## What is required:
In the listing below, find the line containing "(CaptureSnapshot ok_call ok_call" and the line containing "timetravel_sample_run)) as H.". Repeat exactly those two lines and every line between them, nothing more.

## Available data:
(** C32: after any sequence of captures, clean-ups and resets under a clock that
    does not go back, a query at a time succeeds exactly when the table has a
    snapshot taken at or before that time, and then gives the file of one taken
    at the greatest such time; [Undrop] gives the file of one taken last. *)
Theorem query_at_timestamp_latest `{MapRange} t0 dir age w t s db sc tbl ts :
  tt_run t0 (NewEngine dir age, w) t s →
  let snaps := default [] (snapshots s.1 !! fqTableName db sc tbl) in
  match QueryAtTimestamp s.1 db sc tbl ts with
  | Ok f => ∃ b, b ∈ snaps ∧ DataFile b = f ∧ Timestamp b ≤ ts ∧
      ∀ x, x ∈ snaps → Timestamp x ≤ ts → Timestamp x ≤ Timestamp b
  | Err _ => ∀ x, x ∈ snaps → ts < Timestamp x
  end ∧
  match Undrop s.1 db sc tbl with
  | Ok f => ∃ b, b ∈ snaps ∧ DataFile b = f ∧ ∀ x, x ∈ snaps → Timestamp x ≤ Timestamp b
  | Err _ => snaps = []
  end.
Proof.
  intros Hr snaps. apply tt_run_ordered in Hr.
  2: { intros fqn l. cbn. by rewrite lookup_empty. }
  assert (Hs : StronglySorted Z.le (Timestamp <$> snaps)).
  { subst snaps. destruct (snapshots s.1 !! _) as [l|] eqn:E; [by apply Hr in E as [? _]|constructor]. }
  unfold QueryAtTimestamp, Undrop. fold snaps. clearbody snaps. split.
  - pose proof (latest_before_spec ts snaps Hs) as Hl. destruct snaps as [|x l]; [by intros ? ?%elem_of_nil|].
    destruct (latest_before ts (x :: l)) as [b|]; [|done]. exists b. naive_solver.
  - destruct (last snaps) as [b|] eqn:E; [|by apply last_None].
    apply last_Some in E as [l' ->]. exists b. split; [set_solver|]. split; [done|].
    intros x [Hx| ->%list_elem_of_singleton]%elem_of_app; [|lia]. by apply (sorted_last l' b).
Qed.

(** A clean-up keeps exactly the snapshots of a table that are not older than
    the retention period, in their order, and a query that was answered with a snapshot inside the period is answered with the same
    file afterwards. *)
Theorem cleanup_retention `{MapRange} s now db sc tbl ts f b :
  let k := fqTableName db sc tbl in
  let cutoff := now - maxAge s.1 in
  let e' := (Cleanup now s).2.1 in
  QueryAtTimestamp s.1 db sc tbl ts = Ok f →
  latest_before ts (default [] (snapshots s.1 !! k)) = Some b → cutoff ≤ Timestamp b →
  default [] (snapshots e' !! k) =
    filter (λ x, too_old cutoff x = false) (default [] (snapshots s.1 !! k)) ∧
  QueryAtTimestamp e' db sc tbl ts = Ok f.
Proof.
  intros k cutoff e' Hq Hb Hc.
  assert (Hk : default [] (snapshots e' !! k) =
    filter (λ x, too_old cutoff x = false) (default [] (snapshots s.1 !! k))).
  { subst e'. unfold Cleanup. go_unfold. fold cutoff. rewrite lookup_omap.
    destruct (snapshots s.1 !! k) as [l|]; cbn; [|done]. unfold keep_recent.
    by destruct (filter _ l). }
  split; [done|]. unfold QueryAtTimestamp in *. fold k in Hq |- *. rewrite Hk.
  set (l := default [] (snapshots s.1 !! k)) in *.
  assert (Hl : latest_before ts (filter (λ x, too_old cutoff x = false) l) = Some b).
  { clear Hq Hk. clearbody l. unfold latest_before in *.
    rewrite <- (reverse_involutive l) in Hb |- *. revert Hb. generalize (reverse l). clear l.
    intros l. rewrite reverse_involutive.
    assert (∀ l', reverse (filter (λ x, too_old cutoff x = false) (reverse l')) =
      filter (λ x, too_old cutoff x = false) l') as ->.
    { induction l' as [|y l' IH]; [done|]. rewrite reverse_cons, filter_app, reverse_app, IH.
      rewrite !filter_cons. case_decide; done. }
    induction l as [|y l IH]; [done|]. cbn [find]. rewrite filter_cons.
    destruct (Z.leb_spec (Timestamp y) ts).
    - intros [= ->]. rewrite decide_True by (unfold too_old; lia). cbn.
      by rewrite (proj2 (Z.leb_le _ _)).
    - intros Hf. case_decide; [|auto]. cbn. rewrite (proj2 (Z.leb_gt _ _)) by done. auto. }
  destruct (filter _ l); [done|]. rewrite Hl. clear Hl Hk. destruct l; [done|].
  by rewrite Hb in Hq.
Qed.
End engine.

(** ** Witnesses *)

(** A world that records what was done to it. *)
Definition ok_call (p : string) (w : list string) : result unit * list string := (Ok tt, w ++ [p]).
Definition log_remove (p : string) (w : list string) : list string := w ++ [p].

Definition captured (now : Z) (s : Engine * list string) : Engine * list string :=
  (CaptureSnapshot ok_call ok_call now "db" "s" "T" s).2.
Definition sample : Engine * list string :=
  captured 200 (captured 100 (NewEngine "/data" 50, [])).

Lemma timetravel_sample_run :
  @tt_run _ ok_call ok_call log_remove ok_call key_order 0 (NewEngine "/data" 50, []) 200 sample.
Proof.
  apply (@tt_snoc _ ok_call ok_call log_remove ok_call key_order 0 _ 100 _ (OpCapture 200 "db" "s" "T")).
  - by apply (@tt_snoc _ ok_call ok_call log_remove ok_call key_order 0 _ 0 _ (OpCapture 100 "db" "s" "T")); [constructor|].
  - done.
Qed.

Lemma query_at_timestamp_latest_witness :
  QueryAtTimestamp Itoa sample.1 "DB" "S" "t" 150 = Ok "/data/snapshots/db/s/T/100.parquet" ∧
  ∃ b, b ∈ default [] (snapshots sample.1 !! fqTableName "DB" "S" "t") ∧
    DataFile b = "/data/snapshots/db/s/T/100.parquet" ∧ Timestamp b ≤ 150.
Proof.
  split; [vm_compute; reflexivity|].
  pose proof (proj1 (@query_at_timestamp_latest _ ok_call ok_call log_remove ok_call Itoa key_order
    0 "/data" 50 [] 200 sample "DB" "S" "t" 150 timetravel_sample_run)) as H.
  change (QueryAtTimestamp Itoa sample.1 "DB" "S" "t" 150)
    with (@Ok string "/data/snapshots/db/s/T/100.parquet") in H.
  destruct H as (b & H1 & H2 & H3 & _). exists b. split; [exact H1|split; [exact H2|exact H3]].
Defined.

Lemma cleanup_retention_witness :
  QueryAtTimestamp Itoa (@Cleanup _ log_remove key_order 240 sample).2.1 "db" "s" "t" 300 =
    Ok "/data/snapshots/db/s/T/200.parquet".
Proof.
  refine (proj2 (@cleanup_retention _ log_remove Itoa key_order sample 240 "db" "s" "t" 300 "/data/snapshots/db/s/T/200.parquet"
    (mkSnapshot 2 "db.s.t" 200 "/data/snapshots/db/s/T/200.parquet") _ _ _));
    vm_compute; (reflexivity || discriminate).
Defined.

## Completed exercise:
  (CaptureSnapshot ok_call ok_call now "db" "s" "T" s).2.
Definition sample : Engine * list string :=
  captured 200 (captured 100 (NewEngine "/data" 50, [])).

Lemma timetravel_sample_run :
  @tt_run _ ok_call ok_call log_remove ok_call key_order 0 (NewEngine "/data" 50, []) 200 sample.
Proof.
  apply (@tt_snoc _ ok_call ok_call log_remove ok_call key_order 0 _ 100 _ (OpCapture 200 "db" "s" "T")).
  - by apply (@tt_snoc _ ok_call ok_call log_remove ok_call key_order 0 _ 0 _ (OpCapture 100 "db" "s" "T")); [constructor|].
  - done.
Qed.

Lemma query_at_timestamp_latest_witness :
  QueryAtTimestamp Itoa sample.1 "DB" "S" "t" 150 = Ok "/data/snapshots/db/s/T/100.parquet" ∧
  ∃ b, b ∈ default [] (snapshots sample.1 !! fqTableName "DB" "S" "t") ∧
    DataFile b = "/data/snapshots/db/s/T/100.parquet" ∧ Timestamp b ≤ 150.
Proof.
  split; [vm_compute; reflexivity|].
  pose proof (proj1 (@query_at_timestamp_latest _ ok_call ok_call log_remove ok_call Itoa key_order
    0 "/data" 50 [] 200 sample "DB" "S" "t" 150 timetravel_sample_run)) as H.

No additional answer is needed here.